Rein von den Personen her, ist diese Unabhängigkeit auf den ersten Blick aber nicht so ohne Weiteres zu erkennen. Drei der neun bis jetzt benannten Personen, neben Lang selbst sind das Stephan Greb und Birgit Winzek, gehören dem Vorstand der Heiligenfeld GmbH an. Und 2. Vorsitzender Carsten Ernst ist Geschäftsführer von Bömmel Bau, das ebenfalls zur Unternehmensgruppe der Heiligenfelder zählt. Kandidat oder Kandidatin der Bürgerliste Zukunft Bad Kissingen sei man aber nicht als Geschäftsführer oder Mitarbeiter der Unternehmensgruppe Heiligenfeld, betont Michael Lang, sondern als Kissinger Bürger.

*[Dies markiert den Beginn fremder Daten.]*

(** [chain a l b]: following [F] from [a] one visits [l] and then reaches
    [b]; [B] is the inverse link on every step. *)
Fixpoint chain (a : nat) (l : list nat) (b : nat) : Prop :=
  match l with
  | [] => F a = Some b ∧ B b = Some a
  | x :: l' => F a = Some x ∧ B x = Some a ∧ chain x l' b
  end.

(** A ring anchored at [hd]: the walk from [hd] comes back to [hd] after
    visiting the pairwise different objects [l]. *)
Definition ring (hd : nat) (l : list nat) : Prop :=
  chain hd l hd ∧ NoDup (hd :: l).

Lemma chain_app a l1 x l2 b :
  chain a (l1 ++ x :: l2) b ↔ chain a l1 x ∧ chain x l2 b.
Proof.
  revert a. induction l1 as [|y l1 IH]; intros a; simpl.
  - tauto.
  - rewrite IH. tauto.
Qed.

Lemma chain_hd a l b : chain a l b → F a = Some (hd b l) ∧ B (hd b l) = Some a.
Proof. destruct l; simpl; tauto. Qed.

Lemma chain_last a l b :
  chain a l b → F (List.last l a) = Some b ∧ B b = Some (List.last l a).
Proof.
  revert a. induction l as [|y l IH]; intros a Hc; [simpl in *; tauto|].
  destruct Hc as (_ & _ & H). rewrite last_cons_cons. by apply IH.
Qed.

Lemma chain_ext_in (F' B' : nat → option nat) a l b :
  (∀ x, x ∈ a :: l → F' x = F x) →
  (∀ x, x ∈ l ++ [b] → B' x = B x) →
  chain a l b →
  match l with [] => F' a = Some b ∧ B' b = Some a
  | x :: l' => F' a = Some x ∧ B' x = Some a end.
Proof.
  intros HF HB H. destruct l as [|x l]; simpl in *.
  - rewrite HF, HB by set_solver. done.
  - rewrite HF, HB by set_solver. tauto.
Qed.

Lemma chain_valid a l b : chain a l b → ∀ x, x ∈ a :: l → is_Some (F x).
Proof.
  revert a. induction l as [|y l IH]; intros a; simpl.
  - intros [H _] x ->%list_elem_of_singleton. eauto.
  - intros (H & _ & Hc) x [->|Hx]%elem_of_cons; eauto.
Qed.

Lemma chain_valid_back a l b : chain a l b → ∀ x, x ∈ l ++ [b] → is_Some (B x).
Proof.
  revert a. induction l as [|y l IH]; intros a; simpl.
  - intros [_ H] x ->%list_elem_of_singleton. eauto.
  - intros (_ & H & Hc) x [->|Hx]%elem_of_cons; eauto.
Qed.

(** Two walks from the same object to the same end visit the same
    objects. *)
Lemma chain_unique a l l' b :
  chain a l b → chain a l' b → b ∉ l → b ∉ l' → l = l'.
Proof.
  revert a l'. induction l as [|x l IH]; intros a [|x' l']; simpl.
  - done.
  - intros [H1 _] (H2 & _) _ Hb. rewrite H1 in H2. injection H2 as <-. set_solver.
  - intros (H1 & _) [H2 _] Hb _. rewrite H1 in H2. injection H2 as ->. set_solver.
  - intros (H1 & _ & Hc) (H2 & _ & Hc') Hb Hb'.
    rewrite H1 in H2. injection H2 as <-. f_equal.
    apply (IH x); [done|done|set_solver|set_solver].
Qed.
End chains.

Lemma chain_ext (F B F' B' : nat → option nat) a l b :
  (∀ x, x ∈ a :: l → F' x = F x) →
  (∀ x, x ∈ l ++ [b] → B' x = B x) →
  chain F B a l b → chain F' B' a l b.
Proof.
  revert a. induction l as [|y l IH]; intros a HF HB; simpl.
  - rewrite HF, HB by set_solver. done.
  - intros (H1 & H2 & H3). rewrite HF, HB by set_solver.
    split_and!; [done|done|]. apply IH; [| |done]; intros; [apply HF|apply HB]; set_solver.
Qed.

Lemma chain_rev (F B : nat → option nat) a l b :
  chain F B a l b → chain B F b (rev l) a.
Proof.
  revert a. induction l as [|y l IH]; intros a; simpl.
  - tauto.
  - intros (H1 & H2 & H3). apply chain_app. split; [by apply IH|]. simpl. done.
Qed.

(** Redirecting the last step of a walk. *)
Lemma chain_relast (F B F' B' : nat → option nat) a l x y :
  chain F B a l x → NoDup (a :: l) →
  (∀ z, z ∈ a :: l → z ≠ List.last l a → F' z = F z) →
  (∀ z, z ∈ l → B' z = B z) →
  F' (List.last l a) = Some y → B' y = Some (List.last l a) →
  chain F' B' a l y.
Proof.
  revert a. induction l as [|z l IH]; intros a Hc Hnd HF HB HF' HB'.
  - done.
  - destruct Hc as (H1 & H2 & H3).
    rewrite (last_cons_cons z a l) in *. cbn [chain].
    apply NoDup_cons in Hnd as [Ha Hnd].
    pose proof (last_elem_of z l) as Hin.
    split_and!.
    + rewrite HF; [done|set_solver|]. intros ->. done.
    + rewrite HB; [done|set_solver].
    + apply IH; try done.
      * intros w Hw Hne. apply HF; [set_solver|done].
      * intros w Hw. apply HB. set_solver.
Qed.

Keine politisch-ideologischen Vorstellungen

Grundsätzlich sei die Initiative aus Erfahrungen verschiedener Menschen im Umgang mit der Stadt entstanden. Schon Anfang November hatte Lang dazu erklärt, die Bürgerliste Zukunft Bad Kissingen verfolge keine politisch-ideologischen Vorstellungen. Und sie wolle auch „keine Ideologien unterstützen oder verbreiten.“ Die Initiative der Bürgerliste richte sich einzig und allein auf Bad Kissingen. Voraussetzung sei, wiederholte Lang nun, dass keiner in irgendeiner anderen Partei oder Wählergruppe aktiv sei.